I'm glad you asked. It's time to get the hell out of Dodge. Weather and pollution like this can't be good for my aging skin - and those of you who have spoken to me since I got here know I've lost a good amount of my hearing (another benefit of public transportation). I miss fresh air, quiet, and the warm friendships that saw me through so much - in the bar, in our apartments, on the back of motorcycles. I miss being able to take the dog to Magnusson Park to run to the shore, and I miss quality coffee, Thai food, and sensibilities of that coast. And let's not start on the men...(but be on the lookout for good ones, I'll need a wingman to introduce me).

But What About Grad School?
Reality hit. US Airways changed its flight schedule and our planes ran late. Then there was the $3k per class, the first payment due in about a month - loans were ready for that. But after realizing I was really pushing hard to tolerate my surroundings, I thought it would be true torture to force myself to stay for the 4 - 5 years it might take for me to finish, with a $30k bill due at the end.
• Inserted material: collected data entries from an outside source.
(** An admin adjustment of a holding changes the shares of that stock by
    exactly the delta, creates a holding only for an existing account and stock,
    never takes more than is available, keeps the ledger invariant, the cash and
    every other stock, or is rejected and changes nothing. *)
Theorem stock_adjust_exact `{!Clock} (req : StockBalanceAdjust) (c : Core) :
  ledger_ok (state c) -> is_i64 (sba_Delta req) -> holding_room req (state c) ->
  let c' := fst (stockBalanceAdjustEvents req c) in
  ledger_ok (state c') /\ total_cash (state c') = total_cash (state c) /\
  match validateStockBalanceAdjust req (state c) with
  | Some _ => state c' = state c
  | None => total_qty (sba_StockId req) (state c') = total_qty (sba_StockId req) (state c) + sba_Delta req /\
      forall t, t <> sba_StockId req -> total_qty t (state c') = total_qty t (state c)
  end.
Proof.
  intros Hi Hd Hroom c'. destruct (stockBalanceAdjustEvents_ok req c Hi Hd Hroom) as (Hi' & Hc' & Hcases).
  fold c' in Hi', Hc', Hcases. split_and!; [done|done|].
  destruct (validateStockBalanceAdjust req (state c)) as [r|] eqn:Hv.
  - revert Hcases. unfold c', stockBalanceAdjustEvents. by rewrite Hv.
  - by destruct Hcases as [(r & ? & _)|(_ & ? & ?)].
Qed.

Lemma stock_adjust_exact_witness :
  total_qty 7 (state (fst (stockBalanceAdjustEvents (mkStockBalanceAdjust 9 1 7 4 60) demo_core2))) = 14.
Proof.
  destruct (stock_adjust_exact (mkStockBalanceAdjust 9 1 7 4 60) demo_core2 demo_core2_ok) as (_ & _ & H).
  - by vm_compute.
  - intros h Hh. by vm_compute in Hh.
  - replace (validateStockBalanceAdjust (mkStockBalanceAdjust 9 1 7 4 60) (state demo_core2)) with (@None AdminRejectReason) in H
      by (vm_compute; reflexivity).
    destruct H as [H _]. cbn [sba_StockId sba_Delta] in H. rewrite H. vm_compute. reflexivity.
Defined.

(** Activating a new account whose balance is all available keeps the ledger
    invariant and adds exactly its balance to the total cash. *)
Theorem activate_account_adds_cash `{!Clock} (acc : Account) (c : Core) :
  ledger_ok (state c) -> s_Accounts (state c) !! acc_Id acc = None ->
  is_u64 (acc_Balance acc) -> acc_AvailableBalance acc = acc_Balance acc ->
  let c' := fst (activateAccountEvents acc c) in
  ledger_ok (state c') /\ total_cash (state c') = total_cash (state c) + acc_Balance acc /\
  s_Accounts (state c') !! acc_Id acc = Some acc.
Proof. apply activateAccount_ok. Qed.

Lemma activate_account_adds_cash_witness :
  ledger_ok (state (fst (activateAccountEvents (mkAccount 3 10 10) demo_core2))).
Proof.
  apply (activate_account_adds_cash (mkAccount 3 10 10) demo_core2 demo_core2_ok); by vm_compute.
Defined.

(** ** The precondition of market buys *)

(** Account 3 has 10; its market buy of 5 shares is priced at 1, below the asks. *)
Definition poor_core : Core := fst (activateAccountEvents (mkAccount 3 10 10) demo_core2).
Definition market1 : Order := mkOrder 31 0 3 7 1 5 0 ORDER_MARKET TRADING_BUY 6.

(** C40: The engine itself does not check that a market buy is priced at the day's
    upper limit: in a sound ledger, a market buy below the best ask passes
    validation, is filled, and leaves its account with a balance and an available
    balance that have wrapped around below zero, so that cash is created. *)
Theorem market_buy_can_overdraw :
  ledger_ok (state poor_core) /\ snd (validateOrder market1 (state poor_core)) = None /\
  exists c' evs, matchEvents market1 poor_core = Done (c', inl evs) /\
    s_Accounts (state c') !! 3 = Some (mkAccount 3 (two64 - 490) (two64 - 490)) /\
    total_cash (state poor_core) = 1510 /\ total_cash (state c') = 1510 + two64.
Proof.
  split_and!.
  - apply (activateAccount_ok (mkAccount 3 10 10) demo_core2 demo_core2_ok); by vm_compute.
  - by vm_compute.
  - destruct (matchEvents market1 poor_core) as [[c' [evs|e]]|p] eqn:He.
    + exists c', evs. split; [done|].
      assert (Hc : c' = core_of (matchEvents market1 poor_core)) by (by rewrite He).
      rewrite Hc. split_and!; vm_compute; reflexivity.
    + by vm_compute in He.
    + by vm_compute in He.
Qed.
I don't know what I'm going to do, but I think that's going to have to wait - perhaps indefinitely.

When? Where?
Spring, I figure. If I had to guess, I'd put my money on the Emerald City. I mean, I've already lived there twice before. Maybe third time's a charm.

I've got some work to finish here, but after winter I'll start really looking for a job. That's priority one. Everything else will fall into place after that. Anyone planning to come out should.

So friends, that's that.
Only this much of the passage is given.